Las horas en las que huían del demonio del pasado o del futuro, de un presente que nunca los conectó con el líder del grupo guerrillero y que les hizo perder a muchos de los suyos por tener el apellido o un parecido físico con el mítico hombre que nunca conocieron.

La rabia contenida se transformó en frustración. Sus sobrinos restantes corrieron desplazados a otros departamentos, en especial al Huila, donde se refugió su hermana, hasta que le prendieron fuego al cambuche que habitaba con el más pequeño de los Marín.

También Ruth murió llena de pesares, sin conocer el paradero de dos de ellos, que aún se encuentran desaparecidos. Hoy, a Luz Mila Marín Cardona le siguen faltando las respuestas a situaciones absurdas, como la ocurrida en 1990, año en el que, desde Bogotá, un general de la República evitó que su hijo jurara bandera y siguiera la carrera militar, argumentando razones de seguridad para su familia.

Los Marín han cargado con el dolor de la vida y el peso de la muerte en sus espaldas. Como muchos colombianos, han preferido guardar la última sonrisa de los suyos en el sano ejercicio de perdonar las estelas que deja un círculo vicioso de poder y muerte.

Con el aire de familia, bajan la mirada y esquivan las lágrimas del recuerdo para exponer una visión más esperanzadora de la vida.

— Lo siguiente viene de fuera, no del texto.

(** * Page enhancements of the 2026 site: a shallow embedding of [src/2026/script.js]

    The script instantiates five independent components once the document is
    loaded: [LanguageManager], [ThemeManager], [MobileMenu], [SmoothScroll]
    and [ScrollAnimations].  Each is embedded below in a module of its own:
    the fields of the class and the part of the browser state it reads or
    writes become a record, every method and every event listener becomes a
    function on that record.

    Conventions shared by the modules:
    - strings are [string]; [localStorage], attribute lists and inline styles
      are finite maps from strings to strings, class lists are finite sets;
    - [getItem] and [getAttribute] return [option string] ([None] is the
      script's [null]);
    - a JavaScript condition on a string is its truthiness ([truthy]): the
      empty string counts as false, like [null]. *)

From Stdlib Require Import ZArith.
From stdpp Require Import gmap strings list.

Local Open Scope string_scope.

(** ** JavaScript values used by the script *)

Module Js.

(** Truthiness of a string: only the empty string is falsy. *)
Definition truthy (s : string) : bool :=
  match s with
  | EmptyString => false
  | String _ _ => true
  end.

(** Truthiness of a [string | null] value. *)
Definition truthy_opt (v : option string) : bool :=
  match v with
  | Some s => truthy s
  | None => false
  end.

(** [a === b] on strings. *)
Definition strict_eq (a b : string) : bool := String.eqb a b.

(** [String(b)] for a boolean, as [setAttribute] stringifies its value. *)
Definition string_of_bool (b : bool) : string :=
  if b then "true" else "false".

End Js.

(** ** The persisted key-value store ([window.localStorage]) *)

Module Storage.

Abbreviation t := (gmap string string).

Definition getItem (key : string) (ls : t) : option string := ls !! key.

Definition setItem (key value : string) (ls : t) : t := <[key := value]> ls.

End Storage.

(** ** The part of the DOM the script touches *)

Module Dom.

(** An element, with the properties the script reads or writes.  Elements
    are handled by their position in the document.  The text of an element
    is a property of its own ([textContent]): the nesting of elements is
    not part of the model, so a write to the text of one element leaves the
    others as they are. *)
Record element := mkElement {
  tagName : string;
  attrs : gmap string string;
  classList : gset string;
  style : gmap string string;
  textContent : string;
  placeholder : string
}.

(** The document: its elements in document order. *)
Abbreviation document := (list element).

Definition getAttribute (name : string) (el : element) : option string :=
  attrs el !! name.

Definition hasAttribute (name : string) (el : element) : bool :=
  bool_decide (is_Some (attrs el !! name)).

Definition setAttribute (name value : string) (el : element) : element :=
  mkElement (tagName el) (<[name := value]> (attrs el)) (classList el)
    (style el) (textContent el) (placeholder el).

Definition setTextContent (text : string) (el : element) : element :=
  mkElement (tagName el) (attrs el) (classList el) (style el) text
    (placeholder el).

Definition setPlaceholder (text : string) (el : element) : element :=
  mkElement (tagName el) (attrs el) (classList el) (style el)
    (textContent el) text.

Definition setStyle (prop value : string) (el : element) : element :=
  mkElement (tagName el) (attrs el) (classList el)
    (<[prop := value]> (style el)) (textContent el) (placeholder el).

Definition setClassList (cl : gset string) (el : element) : element :=
  mkElement (tagName el) (attrs el) cl (style el) (textContent el)
    (placeholder el).

(** [classList.contains], [.add], [.remove] and [.toggle]. *)
Definition classList_contains (cls : string) (el : element) : bool :=
  bool_decide (cls ∈ classList el).

Definition classList_add (cls : string) (el : element) : element :=
  setClassList ({[cls]} ∪ classList el) el.

Definition classList_remove (cls : string) (el : element) : element :=
  setClassList (classList el ∖ {[cls]}) el.

Definition classList_toggle (cls : string) (el : element) : element :=
  if classList_contains cls el
  then classList_remove cls el
  else classList_add cls el.

(** An element with its class list forgotten: what is left when only the
    classes changed. *)
Definition withoutClasses (el : element) : element := setClassList ∅ el.

(** Positions, from [i] on, of the elements a selector matches. *)
Fixpoint matchingFrom (sel : element → bool) (i : nat) (doc : document)
    : list nat :=
  match doc with
  | [] => []
  | el :: rest =>
      if sel el then i :: matchingFrom sel (S i) rest
      else matchingFrom sel (S i) rest
  end.

(** [document.querySelectorAll(sel)]: the matches in document order. *)
Definition querySelectorAll (sel : element → bool) (doc : document)
    : list nat :=
  matchingFrom sel 0 doc.

(** [document.querySelector(sel)]: the first match, or [null]. *)
Definition querySelector (sel : element → bool) (doc : document)
    : option nat :=
  head (querySelectorAll sel doc).

(** A mutation of the element at position [i]. *)
Definition update (i : nat) (f : element → element) (doc : document)
    : document :=
  alter f i doc.

(** [nodes.forEach(el => ...)] for a callback that mutates [el]. *)
Definition forEach (nodes : list nat) (f : element → element)
    (doc : document) : document :=
  foldl (λ d i, update i f d) doc nodes.

(** The selector [.cls]. *)
Definition byClass (cls : string) (el : element) : bool :=
  classList_contains cls el.

(** Reads through a position; an absent element has no class and no
    attribute. *)
Definition hasClass (cls : string) (i : nat) (doc : document) : bool :=
  match doc !! i with
  | Some el => classList_contains cls el
  | None => false
  end.

Definition attribute (name : string) (i : nat) (doc : document)
    : option string :=
  doc !! i ≫= getAttribute name.

Definition styleOf (prop : string) (i : nat) (doc : document)
    : option string :=
  doc !! i ≫= λ el, style el !! prop.

End Dom.

(** ** Language Switcher *)

Module LanguageManager.

Import Js Storage Dom.

(** The [currentLang] field, [localStorage], the [lang] property of
    [document.documentElement], the document, and whether [init] found
    [.lang-switch] and attached the click listener to it. *)
Record state := {
  currentLang : string;
  localStorage : gmap string string;
  rootLang : string;
  doc : list element;
  switchAttached : bool
}.

(** The selector [[data-fr][data-en]]. *)
Definition localized (el : element) : bool :=
  hasAttribute "data-fr" el && hasAttribute "data-en" el.

(** The callback of [elements.forEach], lines 32-44.  The attribute is
    looked up under the name as written, which is how the browser reads
    the lower-case languages the script itself sets, ["fr"] and ["en"]. *)
Definition translate (lang : string) (el : element) : element :=
  match getAttribute ("data-" +:+ lang) el with
  | Some text =>
      if truthy text then
        if strict_eq (tagName el) "INPUT" || strict_eq (tagName el) "TEXTAREA"
        then setPlaceholder text el
        else if strict_eq (tagName el) "BUTTON"
        then setTextContent text el
        else setTextContent text el
      else el
  | None => el
  end.

(** [updateLanguageButton()], lines 50-63, for the language [lang] held
    by [this.currentLang]. *)
Definition updateLanguageButton (lang : string) (d : list element)
    : list element :=
  match querySelector (byClass "lang-fr") d,
        querySelector (byClass "lang-en") d with
  | Some langFr, Some langEn =>
      if strict_eq lang "fr"
      then update langEn (classList_remove "active")
             (update langFr (classList_add "active") d)
      else update langEn (classList_add "active")
             (update langFr (classList_remove "active") d)
  | _, _ => d
  end.

(** [setLanguage(lang)], lines 25-48. *)
Definition setLanguage (lang : string) (st : state) : state :=
  let elements := querySelectorAll localized (doc st) in
  let d := forEach elements (translate lang) (doc st) in
  {| currentLang := lang;
     localStorage := setItem "lang" lang (localStorage st);
     rootLang := lang;
     doc := updateLanguageButton lang d;
     switchAttached := switchAttached st |}.

(** The click listener of [.lang-switch], lines 18-21. *)
Definition onSwitchClick (st : state) : state :=
  let newLang := if strict_eq (currentLang st) "fr" then "en" else "fr" in
  setLanguage newLang st.

(** [localStorage.getItem('lang') || 'fr'] *)
Definition initialLang (ls : gmap string string) : string :=
  match getItem "lang" ls with
  | Some s => if truthy s then s else "fr"
  | None => "fr"
  end.

(** [new LanguageManager()], lines 5-23. *)
Definition construct (ls : gmap string string) (root : string)
    (d : list element) : state :=
  let lang := initialLang ls in
  let st := setLanguage lang
    {| currentLang := lang; localStorage := ls; rootLang := root;
       doc := d; switchAttached := false |} in
  {| currentLang := currentLang st;
     localStorage := localStorage st;
     rootLang := rootLang st;
     doc := doc st;
     switchAttached :=
       bool_decide (is_Some (querySelector (byClass "lang-switch") (doc st))) |}.

(** A click on [.lang-switch] reaches the listener only if it exists. *)
Definition clickSwitch (st : state) : state :=
  if switchAttached st then onSwitchClick st else st.


(** A heading and a search field, translated in both languages. *)
Definition heading : element :=
  mkElement "H1" {[ "data-fr" := "Bonjour"; "data-en" := "Hello" ]}
    ∅ ∅ "Hello" "".

Definition searchField : element :=
  mkElement "INPUT" {[ "data-fr" := "Chercher"; "data-en" := "Search" ]}
    ∅ ∅ "" "Search".

(** A badge shown in English only: its French text is empty. *)
Definition badge : element :=
  mkElement "SPAN" {[ "data-fr" := ""; "data-en" := "New" ]} ∅ ∅ "New" "".


End LanguageManager.

(** ** Theme Manager (dark / light mode) *)

Module ThemeManager.

Import Js Storage.

(** What the page offers to the component and what never changes during
    its life: whether [.theme-toggle] exists, and [window.matchMedia]
    ([None] when the browser lacks it, otherwise the [matches] flag of
    [(prefers-color-scheme: dark)] at load time). *)
Record env := {
  themeToggle : bool;
  matchMedia : option bool
}.

(** The mutable state: the [currentTheme] field of the object, the
    attributes of [document.documentElement], and [localStorage]. *)
Record state := {
  currentTheme : string;
  rootAttrs : gmap string string;
  localStorage : gmap string string
}.

(** [window.matchMedia && window.matchMedia('(prefers-color-scheme: dark)').matches] *)
Definition prefersDark (e : env) : bool :=
  match matchMedia e with
  | Some matches => matches
  | None => false
  end.

(** [getInitialTheme()], lines 75-88. *)
Definition getInitialTheme (e : env) (ls : gmap string string) : string :=
  let savedTheme := getItem "theme" ls in
  match savedTheme with
  | Some s =>
      if truthy s then s
      else if prefersDark e then "dark" else "light"
  | None =>
      if prefersDark e then "dark" else "light"
  end.

(** [setTheme(theme)], lines 106-110. *)
Definition setTheme (theme : string) (st : state) : state :=
  {| currentTheme := theme;
     rootAttrs := <["data-theme" := theme]> (rootAttrs st);
     localStorage := setItem "theme" theme (localStorage st) |}.
(** The tail of [InvalidateToken], once the expiry is chosen in world
    [w2]. *)
Let finish (tokenString userID : string) (expiryTime : time.Time)
    (w2 : World) : option (option error * World) :=
  match primitive_ObjectIDFromHex P userID with
  | Err err => Some (Some (fmt_Errorf ("invalid user ID: " ++ err)), w2)
  | Ok userObjectID =>
      match Tokens_InsertOne
              (record tokenString userObjectID expiryTime (w_now w2))
              (ticked w2) with
      | Some (Ok _, w4) => Some (None, w4)
      | Some (Err err, w4) =>
          Some (Some (fmt_Errorf ("failed to invalidate token: "
                                  ++ mongo.Error_string err)), w4)
      | None => None
      end
  end.

Lemma InvalidateToken_run tokenString userID w :
  auth.InvalidateToken L P j tokenString userID w =
  match jwt.ParseWithClaims L tokenString (auth.InvalidateToken_keyfunc j)
          (w_now w) with
  | Ok token =>
      match jwt.ExpiresAt (auth.RegisteredClaims (jwt.Claims token)) with
      | Some t => finish tokenString userID t (ticked w)
      | None => None
      end
  | Err _ =>
      finish tokenString userID
        (time.Add (w_now (ticked w)) (auth.tokenTTL j)) (ticked (ticked w))
  end.
Proof.
  unfold auth.InvalidateToken, finish, record.
  rewrite run_bind. unfold time_Now at 1.
  rewrite run_bind.
  destruct (jwt.ParseWithClaims L tokenString _ (w_now w)) as [token|perr].
  - destruct (jwt.ExpiresAt _) as [t|]; [|reflexivity].
    unfold ret at 1.
    destruct (primitive_ObjectIDFromHex P userID) as [oid|herr];
      [|reflexivity].
    rewrite run_bind. unfold time_Now at 1. rewrite run_bind.
    destruct (Tokens_InsertOne _ (ticked (ticked w))) as [[[id|e] w4]|];
      reflexivity.
  - rewrite run_bind. unfold time_Now at 1. unfold ret at 1.
    destruct (primitive_ObjectIDFromHex P userID) as [oid|herr];
      [|reflexivity].
    rewrite run_bind. unfold time_Now at 1. rewrite run_bind.
    destruct (Tokens_InsertOne _ (ticked (ticked (ticked w)))) as [[[id|e] w4]|];
      reflexivity.
Qed.

(** The three endings of [finish]. *)
Lemma finish_invalid_identity tokenString userID expiryTime w2 err :
  primitive_ObjectIDFromHex P userID = Err err ->
  finish tokenString userID expiryTime w2
  = Some (Some (fmt_Errorf ("invalid user ID: " ++ err)), w2).
Proof. intros H. unfold finish. rewrite H. reflexivity. Qed.
(** X28. An empty [oldText] is found everywhere: in an empty text it is
    replaced by [newText]; in any other text it counts as appearing more than
    once, and the edit is refused. *)
Theorem apply_edits_empty_old_text (content new : string)
    (edits : list (gmap string string)) :
  apply_edits "" (mk_edit "" new :: edits) = apply_edits new edits
  /\ (content <> "" ->
      apply_edits content (mk_edit "" new :: edits) = Raise (AmbiguousMatch "")).
Proof.
  split.
  - rewrite apply_edits_cons. simpl. now rewrite append_nil_r.
  - intros Hne. rewrite apply_edits_cons, contains_nil. simpl.
    destruct content as [|c content]; [done|]. reflexivity.
Qed.

Lemma app_inj_length (a b a' b' : string) :
  a +:+ b = a' +:+ b' -> String.length a = String.length a' -> a = a' /\ b = b'.
Proof.
  revert a'. induction a as [|x a IH]; intros [|x' a']; simpl; try done.
  intros [= -> H] [= Hl]. destruct (IH _ H Hl) as [-> ->]. done.
Qed.

Lemma occurs_at_app pre sub post : occurs_at (pre +:+ sub +:+ post) sub (String.length pre).
Proof.
  split.
  - rewrite append_length. lia.
  - rewrite drop_app_length. apply startswith_app.
Qed.

(** X29. An edit is undone by the edit that swaps its two texts, when the new
    text occurs once in the result. *)
Theorem apply_edits_undo (content old new result : string) :
  apply_edits content [mk_edit old new] = Ok result ->
  (forall i j, occurs_at result new i -> occurs_at result new j -> i = j) ->
  apply_edits result [mk_edit new old] = Ok content.
Proof.
  rewrite !apply_edits_cons. intros He Huniq.
  destruct (str.contains content old) eqn:Hc; [|discriminate]. simpl in He.
  destruct (1 <? str.count content old)%nat; [discriminate|]. simpl in He.
  injection He as <-.
  destruct (replace1_spec content old new Hc) as (pre & post & Hcontent & Hres & _).
  rewrite Hres in *.
  assert (str.contains (pre +:+ new +:+ post) new = true) as Hc'.
  { apply contains_spec. eauto. }
  rewrite Hc'. simpl negb. cbv iota.
  destruct (1 <? str.count (pre +:+ new +:+ post) new)%nat eqn:Hcount.
  { apply count_two in Hcount as (i & j & Hi & Hj & Hlt & _).
    specialize (Huniq i j Hi Hj). lia. }
  destruct (replace1_spec _ new old Hc') as (pre' & post' & Hsame & -> & _).
  simpl. f_equal. rewrite Hcontent.
  assert (String.length pre = String.length pre') as Hlen.
  { apply Huniq; [apply occurs_at_app|]. rewrite Hsame. apply occurs_at_app. }
  destruct (app_inj_length _ _ _ _ Hsame Hlen) as [<- Hpost].
  destruct (app_inj_length new post new post' Hpost eq_refl) as [_ <-]. reflexivity.
Qed.

Section edit_keys.
Context {W : Type} `{OS W}.

(** X30. An edit that lacks a key fails with [KeyError], [oldText] looked up
    first and [newText] second, both before any text is searched for; the
    file is left as it was. *)
Theorem apply_file_edits_missing_key (w : W) (file_path content c1 : string)
    (es1 es2 : list (gmap string string)) (e : gmap string string) (dry_run : bool) :
  read_file_content w file_path = Ok content ->
  apply_edits content es1 = Ok c1 ->
  (e !! "oldText" = None ->
   apply_file_edits file_path (es1 ++ e :: es2) dry_run w = (w, Raise (KeyError "oldText")))
  /\ (e !! "oldText" <> None -> e !! "newText" = None ->
      apply_file_edits file_path (es1 ++ e :: es2) dry_run w
      = (w, Raise (KeyError "newText"))).
Proof.
  intros Hread Hes1.
  assert (forall err, apply_edits c1 (e :: es2) = Raise err ->
            apply_file_edits file_path (es1 ++ e :: es2) dry_run w = (w, Raise err)) as Hfail.
  { intros err Herr.
    assert (apply_edits content (es1 ++ e :: es2) = Raise err) as Hall.
    { rewrite apply_edits_app, Hes1. exact Herr. }
    unfold apply_file_edits, mbind, io_bind, io_read, io_pure.
    rewrite Hread, Hall. reflexivity. }
  split.
  - intros Hold. apply Hfail. simpl. unfold getitem. now rewrite Hold.
  - intros Hold Hnew. apply Hfail. simpl. unfold getitem.
    destruct (e !! "oldText"); [|done]. now rewrite Hnew.
Qed.

End edit_keys.


(** ** Reading lines *)

Lemma join_empty_cons (x : string) (xs : list string) :
  str.join "" (x :: xs) = x +:+ str.join "" xs.
Proof.
  destruct xs as [|y ys]; simpl; [now rewrite append_nil_r | reflexivity].
Qed.

Lemma join_empty_app (l1 l2 : list string) :
  str.join "" (l1 ++ l2) = str.join "" l1 +:+ str.join "" l2.
Proof.
  induction l1 as [|x l1 IH]; [reflexivity|].
  rewrite <- app_comm_cons, !join_empty_cons, IH. now rewrite append_assoc.
Qed.

Lemma readlines_go_join (s line : string) :
  str.join "" (str.readlines_go line s) = line +:+ s.
Proof.
  revert line. induction s as [|c s IH]; intros line; simpl.
  - destruct line; simpl; [reflexivity | now rewrite append_nil_r].
  - destruct (nat_of_ascii c =? 10)%nat.
    + rewrite join_empty_cons, IH. now rewrite append_assoc.
    + rewrite IH. now rewrite append_assoc.
Qed.

Lemma readlines_join (text : string) : str.join "" (str.readlines text) = text.
Proof. apply readlines_go_join. Qed.

Section reading.
Context {W : Type} `{OS W}.

(** X18. The first [n] lines and the last [len - n] lines make up the file:
    [head_file] and [tail_file] cut the text at the same place. *)
Theorem head_file_tail_file_partition (w : W) (file_path text : string) (n : Z) :
  open_read w file_path utf_8 = Ok text ->
  (0 <= n < Z.of_nat (length (str.readlines text)))%Z ->
  exists h t,
    head_file w file_path n = Ok h
    /\ tail_file w file_path (Z.of_nat (length (str.readlines text)) - n) = Ok t
    /\ h +:+ t = text.
Proof.
  intros Hr Hn. unfold head_file, tail_file. rewrite Hr. simpl.
  eexists _, _. split; [reflexivity|]. split; [reflexivity|].
  unfold slice_from.
  replace (- (Z.of_nat (length (str.readlines text)) - n) <? 0)%Z with true
    by (symmetry; apply Z.ltb_lt; lia).
  replace (Z.max 0 (- (Z.of_nat (length (str.readlines text)) - n)
                    + Z.of_nat (length (str.readlines text)))) with n by lia.
  rewrite <- join_empty_app, take_drop. apply readlines_join.
Qed.

(** X19. Asked for at least as many lines as the file has, [head_file] and
    [tail_file] return the whole text. *)
Theorem head_file_tail_file_whole (w : W) (file_path text : string) (n : Z) :
  open_read w file_path utf_8 = Ok text ->
  (Z.of_nat (length (str.readlines text)) <= n)%Z ->
  head_file w file_path n = Ok text /\ tail_file w file_path n = Ok text.
Proof.
  intros Hr Hn. unfold head_file, tail_file. rewrite Hr. simpl. split.
  - rewrite take_ge by lia. now rewrite readlines_join.
  - unfold slice_from.
    assert (Z.to_nat (if (- n <? 0)%Z
                      then Z.max 0 (- n + Z.of_nat (length (str.readlines text)))
                      else Z.min (- n) (Z.of_nat (length (str.readlines text)))) = 0%nat)
      as ->.
    { destruct (Z.ltb_spec (- n) 0); lia. }
    rewrite drop_0. now rewrite readlines_join.
Qed.

(** X20. A count that is not positive: [head_file] returns nothing, and
    [tail_file], slicing with [lines[-num_lines:]], returns the text without
    its first [-num_lines] lines (all of it for 0). *)
Theorem head_file_tail_file_nonpositive (w : W) (file_path text : string) (k : nat) :
  open_read w file_path utf_8 = Ok text ->
  head_file w file_path (- Z.of_nat k) = Ok ""
  /\ tail_file w file_path (- Z.of_nat k)
     = Ok (str.join "" (drop k (str.readlines text))).
Proof.
  intros Hr. unfold head_file, tail_file. rewrite Hr. simpl. split.
  - replace (Z.to_nat (- Z.of_nat k)) with 0%nat by lia. reflexivity.
  - unfold slice_from. rewrite Z.opp_involutive.
    replace (Z.of_nat k <? 0)%Z with false by (symmetry; apply Z.ltb_ge; lia).
    destruct (Nat.le_gt_cases k (length (str.readlines text))) as [Hk|Hk].
    + now replace (Z.to_nat (Z.min (Z.of_nat k) (Z.of_nat (length (str.readlines text)))))
        with k by lia.
    + replace (Z.to_nat (Z.min (Z.of_nat k) (Z.of_nat (length (str.readlines text)))))
        with (length (str.readlines text)) by lia.
      rewrite !drop_ge by lia. reflexivity.
Qed.

End reading.


(** ** Sizes and permissions *)

(** [format_size] *)

Lemma fixed1_spec (num den : N) :
  (0 < den)%N ->
  exists q : N,
    fixed1 num den = str.of_N (q / 10) +:+ "." +:+ str.of_N (q mod 10)
    /\ (2 * Z.abs (10 * Z.of_N num - Z.of_N q * Z.of_N den) <= Z.of_N den)%Z.
Proof.
  intros Hden. unfold fixed1.
  pose proof (N.div_mod (10 * num) den ltac:(lia)) as Hdm.
  pose proof (N.mod_lt (10 * num) den ltac:(lia)) as Hlt.
  set (q := (10 * num / den)%N) in *. set (r := (10 * num mod den)%N) in *.
  destruct ((den <? 2 * r)%N || (2 * r =? den)%N && N.odd q) eqn:Hup.
  - exists (q + 1)%N. split; [reflexivity|].
    assert (den <= 2 * r)%N.
    { apply orb_true_iff in Hup as [Hup|Hup].
      - apply N.ltb_lt in Hup. lia.
      - apply andb_true_iff in Hup as [Hup _]. apply N.eqb_eq in Hup. lia. }
    lia.
  - exists q. split; [reflexivity|].
    apply orb_false_iff in Hup as [Hup _]. apply N.ltb_ge in Hup. lia.
Qed.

Paradójicamente, en Armenia, Jorge y Luz Mila Marín pasan las tardes a unas cuadras de distancia, sin conocerse ni mirarse para hablar del pasado. No saben qué grado de consanguinidad los une, pero son seres más conscientes de su fragilidad, de la necesidad de llenarse de valor para transmitir a sus hijos y nietos el mensaje de la reconciliación.

Todos se fueron. Dejaron de contar sus muertos.

Perdonaron y hablan con sus amigos de estas ausencias, con la esperanza de que los demás entendamos que las historias pueden repetirse, pero que la violencia se aloja sólo en quienes no son capaces de erradicar el odio.

Los dos comprendieron que todas las sangres son iguales, que destilar veneno en vez de respirar no era la opción a elegir, porque asumieron con lágrimas y penas que la injusticia no es divina sino humana y que llegó la hora de construir la paz en un ejercicio verdadero que nazca como bálsamo para la reconstrucción de las familias colombianas.